Although the numerically superior pCR rate with trastuzumab/paclitaxel, compared with lapatinib/paclitaxel, didn't achieve statistical significance in Neo-ALTTO, it did in another randomized trial that was presented during the same session. Dr. Michael Untch of the Helios Clinic in Berlin presented the results of the phase II GeparQuinto study led by the German Breast Group, in which 620 patients with HER2-positive primary breast cancer were randomized to neoadjuvant therapy with either trastuzumab or lapatinib, both given in conjunction with neoadjuvant anthracycline/taxane-based chemotherapy.

The pCR rate (defined as no invasive or noninvasive residual disease in the breast or nodes) was 31.3% in the trastuzumab/chemotherapy arm, compared with 21.7% with lapatinib/chemotherapy (P less than .05).

These study results prompted extensive discussion during the conference. Dr. Eric P. Winer served as formal discussant of Neo-ALTTO, GeparQuinto, and a third neoadjuvant trial - NeoSphere - in which docetaxel plus dual anti-HER2 therapy with trastuzumab and the investigational agent pertuzumab produced a significantly higher pCR rate than did docetaxel plus either anti-HER2 biologic agent alone.

Dr.
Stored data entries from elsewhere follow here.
Lemma lay_upd fs img b buf :
  geo fs -> in_range fs img b -> len buf = block_size fs -> not_bitmap fs b -> lay fs img -> lay fs (upd fs img b buf).
Proof.
  intros G Hr Hl Hn L. assert (Hu : forall c, used fs (upd fs img b buf) c <-> used fs img c) by (intros; by apply used_upd).
  constructor.
  - intros g Hg. destruct (l_bbm _ _ L g Hg). split; [by apply in_range_upd|by apply Hu].
  - apply (l_inj _ _ L).
  - intros c Hc Hnu. rewrite Hu in Hnu. destruct (l_free _ _ L c Hc Hnu). split; [by apply in_range_upd|done].
  - intros g Hg. rewrite eblk_upd_ne; [by apply (l_count _ _ L)|done|done|done|apply (bbm_range fs G g Hg)|by apply not_eq_sym, Hn].
  - apply (l_total _ _ L).
Qed.

Section Shape.
Context (fs fs' : ext2_fs) (G : geo fs) (S : same_shape fs fs').

Lemma shape_ptr img b i : ptr fs' img b i = ptr fs img b i.
Proof.
  unfold ptr. rewrite (shape_eblk fs fs' S). pose proof (shape_in_range fs fs' S img b).
  destruct (decide (b <> 0 /\ in_range fs img b)), (decide (b <> 0 /\ in_range fs' img b)); naive_solver.
Qed.

Lemma shape_walk img l : forall b, walk fs' img b l = walk fs img b l.
Proof. induction l as [|i l IH]; intros b; [done|]. rewrite !walk_cons, shape_ptr. apply IH. Qed.

Lemma shape_not_bitmap c : not_bitmap fs' c <-> not_bitmap fs c.
Proof.
  unfold not_bitmap. rewrite (ss_groups _ _ S). split; intros H g Hg; specialize (H g Hg);
    by rewrite (ss_bbm _ _ S) in *.
Qed.

Lemma shape_owned img c : owned fs' img c <-> owned fs img c.
Proof.
  split; intros [H1 H2 H3]; constructor.
  - by apply (shape_used fs fs' G S).
  - by apply (shape_in_range fs fs' S).
  - by apply shape_not_bitmap.
  - by apply (shape_used fs fs' G S).
  - by apply (shape_in_range fs fs' S).
  - by apply shape_not_bitmap.
Qed.

Lemma shape_ppb : ppb fs' = ppb fs.
Proof. unfold ppb, PTRS_PER_BLOCK. by rewrite (ss_bs _ _ S). Qed.

Lemma shape_vpath k l : vpath fs' k l <-> vpath fs k l.
Proof. unfold vpath, index_ok. by rewrite shape_ppb. Qed.

Lemma shape_tree img b k : tree fs' img b k <-> tree fs img b k.
Proof.
  split; intros [Hs Ho]; constructor.
  - intros l1 l2. rewrite <- !shape_vpath, <- !shape_walk. apply Hs.
  - intros l. rewrite <- shape_vpath, <- shape_walk, <- shape_owned. apply Ho.
  - intros l1 l2. rewrite !shape_vpath, !shape_walk. apply Hs.
  - intros l. rewrite shape_vpath, shape_walk, shape_owned. apply Ho.
Qed.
Winer argued that even though Neo-ALTTO is a phase III trial, he doesn't consider pCR rate an appropriate end point for drug approval or change in clinical practice. As a surrogate for the key end points of overall and disease-free survival, pCR simply isn't reliable enough, he said. A classic case in point was the NSABP (National Surgical Adjuvant Breast and Bowel Project) B-27 trial, in which a doubling of the pCR rate didn't lead to improvement in overall or disease-free survival.

"In my view, [the combination of] trastuzumab, lapatinib, and paclitaxel looks like a regimen of great interest. It's not ready for adjuvant therapy. It isn't ready for neoadjuvant therapy outside of a clinical trial. But we all eagerly await the results of ALTTO," said Dr. Winer, director of the breast oncology center at the Dana-Farber Cancer Institute and professor of medicine at Harvard Medical School, both in Boston.
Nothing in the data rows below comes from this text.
Lemma insert_ok : map_post fs img inode (r, l) phys fs' img' inode'.
Proof.
  constructor; [apply (sp_shape Sp)|apply (sp_geo Sp)|apply (sp_lay Sp)|apply (sp_len Sp)|apply (sp_mono Sp)|apply insert_file|apply (is_head _ _ _ _ Is)|..].
  - destruct (insert_val (r, l)) as [[_ E]|[[? _]|(_ & Fp & _)]]; [done|done|done|].
    destruct Fp as (Hp & _). cbn [snd] in Hp. pose proof (ppre_length l l Hp). lia.
  - intros p Hp Hne. destruct (insert_val p Hp) as [[? _]|[[_ E]|(Rp & Fp & E)]]; [done|by left|right].
    destruct p as [rp m]. cbn [fst snd] in *. subst rp. destruct (fresh_pnode m Fp) as (H1 & H2 & H3).
    destruct Fp as (_ & _ & Hz & Hnu & _). rewrite E. done.
  - intros c Hc Hu Hn Hp. apply (sp_frame Sp); [done|done|]. intros m Hm E.
    assert (Hv : vpath fs (depth r) m).
    { destruct Hl as [H1 H2]. pose proof (ppre_length m l Hm). split; [lia|by eapply ppre_Forall]. }
    destruct (sp_walk Sp m Hv) as [[E2 _]|[[_ E2]|(_ & _ & _ & Hnu & _)]].
    + subst m. pose proof (ppre_length l l Hm). lia.
    + assert (Hz : walk fs img' b' m <> 0).
      { intros E0. destruct (sp_walk Sp l Hl) as [[_ E1]|[[? _]|(Hp' & _)]]; [|done|by pose proof (ppre_length l l Hp'); lia].
        apply Hnz. rewrite <- E1. by apply (walk_ppre_zero fs img' b' m l). }
      apply (Hp (r, m)); [|unfold val; cbn [fst snd]; congruence..]. split; [done|]. cbn [fst snd]. pose proof (ppre_length m l Hm). lia.
    + apply Hnu. by rewrite <- E.
  - intros c Hc. destruct (sp_new Sp c Hc) as [?|(m & Hm & ->)]; [by left|right]. exists (r, m).
    destruct (fresh_pnode m Hm) as (H1 & _ & H3). by rewrite H3.
Qed.
End Insert.

(** ** The code *)

Section FileIo.
Context {W : Type} `{OK : FsWorldOk W} {RL : Reliable W True}.
Context (d : Z).
Implicit Types (fs : ext2_fs) (img inode : list Z).

Abbreviation T img m Q := (triple d 512 img m Q (fun _ _ => False)).

Lemma read_indirect_ok fs img b i :
  geo fs -> block_dev fs = d -> 0 <= b < 2 ^ 32 -> index_ok fs i ->
  T img (ext2_read_indirect fs b i) (fun img' v => img' = img /\ v = ptr fs img b i).
Proof.
  intros G Hd Hb Hi. unfold ext2_read_indirect, ptr. destruct (Z.eqb_spec b 0) as [->|Hnz].
  { rewrite decide_False by naive_solver. by apply t_ok. }
  pose proof (ppb_bounds fs G). unfold index_ok in Hi. destruct (decide (b <> 0 /\ in_range fs img b)) as [[_ Hr]|Hn].
  - apply t_or_return, t_buffer; [done|]. intros buf Hbuf _. eapply t_bind; [by apply t_read_block|].
    intros ? tab [-> ->]. eapply t_lift; [apply get32_ok; rewrite ?(len_eblk fs G) by done; lia|]. done.
  - assert (Hout : triple d 512 img (with_buffer (block_size fs) (- ENOMEM) (fun table =>
      bind (ext2_read_block fs b table) (fun table => lift (get32 table (4 * i))))) (fun _ _ => False) (fun i' _ => i' = img)).
    { apply t_buffer; [done|]. intros buf Hbuf _.
      eapply t_bind; [apply t_read_block_out; [done|done|done|naive_solver|done]|]. intros ? ? []. }
    unfold or_return. eapply t_bind_attempt; [exact Hout|by intros ? ? []|]. intros i' e ->. by apply t_ok.
Qed.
As for trastuzumab vs. lapatinib as single-agent anti-HER2 neoadjuvant therapy in conjunction with neoadjuvant chemotherapy, the evidence from Neo-ALTTO and GeparQuinto makes it "hard to escape the conclusion that [the combination of] lapatinib and chemotherapy is a little less active and a little more toxic than trastuzumab and chemotherapy," the oncologist observed.
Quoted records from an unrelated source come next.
(* ===== verification/Ext2Write.v ===== *)
(** * The ext2 driver: the write loop

    One block of a write, with the allocation of the block and of the pointer
    blocks that lead to it, and the loop over the blocks: the bytes of the file
    become the written ones, or the volume is full and a prefix of them has been
    written. *)

From S2P Require Import Prelude Bytes Vfs BlockDev IoLogic FsBitmap Kstd Ext2 Ext2Proofs Ext2Alloc Ext2Map Ext2File Ext2Data.

#[export] Instance used_dec fs img b : Decision (used fs img b).
Proof. unfold used, covered. apply _. Defined.

Definition same_bytes fs img inode img' inode' : Prop :=
  forall i, 0 <= i < 2 ^ 32 -> byte_at fs img' inode' i = byte_at fs img inode i.

(** Allocation alone leaves the file as it is. *)
Lemma quiet_file fs img inode fs' img' :
  geo fs -> file_tree fs img inode -> same_shape fs fs' -> geo fs' -> lay fs' img' -> len img' = len img ->
  (forall c, used fs img c -> used fs img' c) -> (forall c, 0 <= c -> not_bitmap fs c -> eblk fs img' c = eblk fs img c) ->
  evolved fs img inode fs' img' inode /\ (forall p, pvalid fs p -> val fs img' inode p = val fs img inode p) /\
  same_bytes fs img inode img' inode.
Proof.
  intros G F Sh G' L' Hlen Hmono Hfr.
  assert (Hown : forall p, pvalid fs p -> val fs img inode p <> 0 -> eblk fs img' (val fs img inode p) = eblk fs img (val fs img inode p)).
  { intros p Hp Hz. destruct (ft_own F p Hp Hz) as [_ [Hr _] Hd]. apply Hfr; [lia|done]. }
  destruct (file_tree_agree fs img img' inode) as [F' Hv]; [done|done|done| |].
  { intros q Hq. by apply Hown, Hq. }
  split_and!; [|done|].
  - constructor; try done; [by auto|..].
    + intros p Hp. rewrite Hv by done. by exists p.
    + intros p Hp _. by apply Hv.
  - intros i Hi. unfold byte_at, bmap_of. destruct (path_of_ok fs G _ (lbn_of_pos fs G i Hi)) as [Hp _]. rewrite Hv by done.
    destruct (Z.eqb_spec (val fs img inode (path_of fs (i / block_size fs))) 0); [done|]. by rewrite Hown.
Qed.

Lemma slice_head (s t : list Z) n m : 0 <= n <= m -> slice s 0 m = slice t 0 m -> slice s 0 n = slice t 0 n.
Proof.
  intros Hn. unfold slice. cbn [Z.to_nat drop]. intros E.
  rewrite <- (Nat.min_l (Z.to_nat n) (Z.to_nat m)), <- !take_take by lia. by rewrite E.
Qed.

(** A hole is filled with the block [phys], which was free. *)
Section Fill.
Context (fs : ext2_fs) (img inode : list Z) (lbn : Z) (G : geo fs) (L : lay fs img) (F : file_tree fs img inode).
Context (Hl : lbn_ok fs lbn) (Hhole : bmap_of fs img inode lbn = 0).
Context (fs1 : ext2_fs) (img1 : list Z) (phys : Z) (Gr : grew fs img fs1 img1 0 phys).
Context (fs2 : ext2_fs) (img2 inode2 : list Z) (M : map_post fs1 img1 inode (path_of fs lbn) phys fs2 img2 inode2).

Lemma fill_first : evolved fs img inode fs1 img1 inode /\ (forall p, pvalid fs p -> val fs img1 inode p = val fs img inode p) /\
  same_bytes fs img inode img1 inode.
Proof. apply quiet_file; [done|done|..]; destruct Gr; done. Qed.

Lemma fill_map : map_post fs img1 inode (path_of fs lbn) phys fs2 img2 inode2.
Proof. by apply (map_post_shape fs fs1 G (gr_shape Gr)). Qed.

Lemma fill_unused : ~ used fs img phys.
Proof. by destruct (gr_cases Gr) as [[? _]|[_ ?]]. Qed.

Lemma fill_val p : pvalid fs p -> p <> path_of fs lbn ->
  val fs img2 inode2 p = val fs img inode p \/
  (pnode fs p /\ val fs img inode p = 0 /\ ~ used fs img (val fs img2 inode2 p)).
Proof.
  destruct fill_first as (_ & Hv & _). intros Hp Hne.
  destruct (mp_val fill_map p Hp Hne) as [E|(H1 & H2 & H3 & _)]; rewrite Hv in * by done; [by left|right].
  split_and!; [done|done|]. intros Hu. by apply H3, (gr_mono Gr).
Qed.

Lemma fill_evolved : evolved fs img inode fs2 img2 inode2.
Proof.
  destruct fill_first as (_ & Hv & _). pose proof fill_map as M'. constructor.
  - apply (mp_shape M').
  - apply (mp_geo M').
  - apply (mp_lay M').
  - rewrite (mp_len M'). apply (gr_len Gr).
  - intros c Hc. by apply (mp_mono M'), (gr_mono Gr).
  - apply (mp_file M').
  - eapply (slice_head _ _ _ 40); [lia|apply (mp_head M')].
  - intros c Hc Hu Hn Hp. rewrite (mp_frame M'); [by apply (gr_frame Gr)|done|by apply (gr_mono Gr)|done|].
    intros p [Hpv _]. rewrite Hv by done. by apply Hp.
  - intros p Hp Hz Hu. destruct (decide (p = path_of fs lbn)) as [->|Hne].
    + exfalso. apply fill_unused. by rewrite (mp_here M') in Hu.
    + destruct (fill_val p Hp Hne) as [E|(_ & _ & Hnu)]; [by exists p|done].
  - intros p Hp Hz. destruct (decide (p = path_of fs lbn)) as [->|Hne]; [done|].
    destruct (fill_val p Hp Hne) as [E|(_ & E & _)]; done.
Qed.

Lemma fill_no_leak : no_leak fs img img2 inode2.
Proof.
  intros c Hc. destruct (decide (used fs img c)) as [|Hnu]; [by left|right].
  assert (Hcz : c <> 0). { intros ->. destruct (l_free _ _ L 0 (proj1 Hc) Hnu) as [_ ?]. done. }
  destruct (mp_new fill_map c Hc) as [H1|(p & [Hp _] & ->)].
  - destruct (gr_new Gr c H1) as [|[-> _]]; [done|]. exists (path_of fs lbn). rewrite (mp_here fill_map).
    split; [by apply path_of_ok|done].
  - by exists p.
Qed.

(** The other blocks of the file. *)
Lemma fill_block k : lbn_ok fs k -> k <> lbn ->
  bmap_of fs img2 inode2 k = bmap_of fs img inode k /\
  (bmap_of fs img inode k <> 0 -> eblk fs img2 (bmap_of fs img inode k) = eblk fs img (bmap_of fs img inode k)).
Proof.
  intros Hk Hne. destruct (path_of_ok fs G _ Hk) as [Hp Hfull].
  assert (Hpne : path_of fs k <> path_of fs lbn) by (intros E; by apply Hne, (path_of_inj fs G)).
  unfold bmap_of. destruct (fill_val _ Hp Hpne) as [->|([_ Hn] & _)]; [|lia]. split; [done|]. intros Hz.
  destruct (ft_own F _ Hp Hz) as [Hu [Hr _] Hd].
  rewrite (mp_frame fill_map); [by rewrite (gr_frame Gr) by (done || lia)|lia|by apply (gr_mono Gr)|done|].
  intros q Hq Hqz. rewrite (proj1 (proj2 fill_first) _ (proj1 Hq)) in *. apply not_eq_sym. by apply (data_not_node fs G img inode).
Qed.

Lemma fill_bytes i : 0 <= i < 2 ^ 32 -> i / block_size fs <> lbn -> byte_at fs img2 inode2 i = byte_at fs img inode i.
Proof.
  intros Hi Hne. destruct (fill_block _ (lbn_of_pos fs G i Hi) Hne) as [E1 E2]. unfold byte_at. rewrite E1.
  destruct (Z.eqb_spec (bmap_of fs img inode (i / block_size fs)) 0) as [|Hz]; [done|]. by rewrite E2.
Qed.
End Fill.

(** ** One block *)

(** The block of [lbn] exists and the buffer has the bytes of the file that the
    write leaves in it, those outside [boff], [boff + n). *)
Record ready fs img inode (lbn boff n : Z) fs' img' inode' (phys : Z) (blk : list Z) : Prop := {
  rd_evolved : evolved fs img inode fs' img' inode';
  rd_new : no_leak fs img img' inode';
  rd_here : bmap_of fs img' inode' lbn = phys;
  rd_nonzero : phys <> 0;
  rd_bytes i : 0 <= i < 2 ^ 32 -> i / block_size fs <> lbn -> byte_at fs img' inode' i = byte_at fs img inode i;
  rd_len : len blk = block_size fs;
  rd_byte_ok : Forall byte_ok blk;
  rd_buf k : 0 <= k < block_size fs -> ~ (boff <= k < boff + n) ->
    default 0 (blk !! Z.to_nat k) = byte_at fs img inode (lbn * block_size fs + k)
}.
Arguments rd_evolved {_ _ _ _ _ _ _ _ _ _ _} _.
Arguments rd_new {_ _ _ _ _ _ _ _ _ _ _} _.
Arguments rd_here {_ _ _ _ _ _ _ _ _ _ _} _.
Arguments rd_nonzero {_ _ _ _ _ _ _ _ _ _ _} _.
Arguments rd_bytes {_ _ _ _ _ _ _ _ _ _ _} _.
Arguments rd_len {_ _ _ _ _ _ _ _ _ _ _} _.
Arguments rd_byte_ok {_ _ _ _ _ _ _ _ _ _ _} _.
Arguments rd_buf {_ _ _ _ _ _ _ _ _ _ _} _.

(** No block is left for the write; the file is as it was. *)
Definition stuck fs img inode fs' img' inode' (e : Z) : Prop :=
  e = - ENOSPC /\ evolved fs img inode fs' img' inode' /\ same_bytes fs img inode img' inode' /\
  (forall c, covered fs c -> used fs img' c).

Definition ready_result fs img inode (lbn boff n : Z) img' (x : ext2_fs * list Z * rc (Z * list Z)) : Prop :=
  match x.2 with
  | Ok (phys, blk) => ready fs img inode lbn boff n x.1.1 img' x.1.2 phys blk
  | Err e => stuck fs img inode x.1.1 img' x.1.2 e
  end.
Dr. Baselga later commented that clinical practice in the management of HER2-positive breast cancer could change as early as next year, when the results of the ongoing CLEOPATRA trial are due to be reported. That study is comparing first-line adjuvant therapy with trastuzumab plus docetaxel vs. trastuzumab, pertuzumab, and docetaxel.

In a plenary lecture, Dr. Neil L. Spector of Duke University, Durham, N.C., said that if two anti-HER2 drugs are better than one, it's entirely possible that complete blockade of HER2 via triple therapy with trastuzumab, pertuzumab, and lapatinib would be the most effective of all, albeit with an astronomical price tag.

"Total blockade may be feasible, but we're going to bust the economy," he argued. "If we're going to develop these things, and only 5 patients out of 100 can afford them, we have to rethink what the hell we're doing."

Dr. Spector said that although 15 years ago he was a major skeptic about tumor vaccines, he has recently changed his mind in response to preclinical and early clinical evidence that vaccines now in development can generate good titers of polyclonal antibodies. "What if we could generate trastuzumab- and pertuzumablike antibodies directly in patients, making total HER2 blockade more affordable?" he said. "I think vaccines have come of age."

An ongoing clinical trial at Duke shows evidence that a polyclonal HER2 vaccine in combination with lapatinib provides an enhanced anti-tumor effect, the oncologist added.

The Neo-ALTTO and GeparQuinto trials were supported by GlaxoSmithKline. Dr. Baselga and Dr. Untch declared that they have no relevant financial relationships to disclose.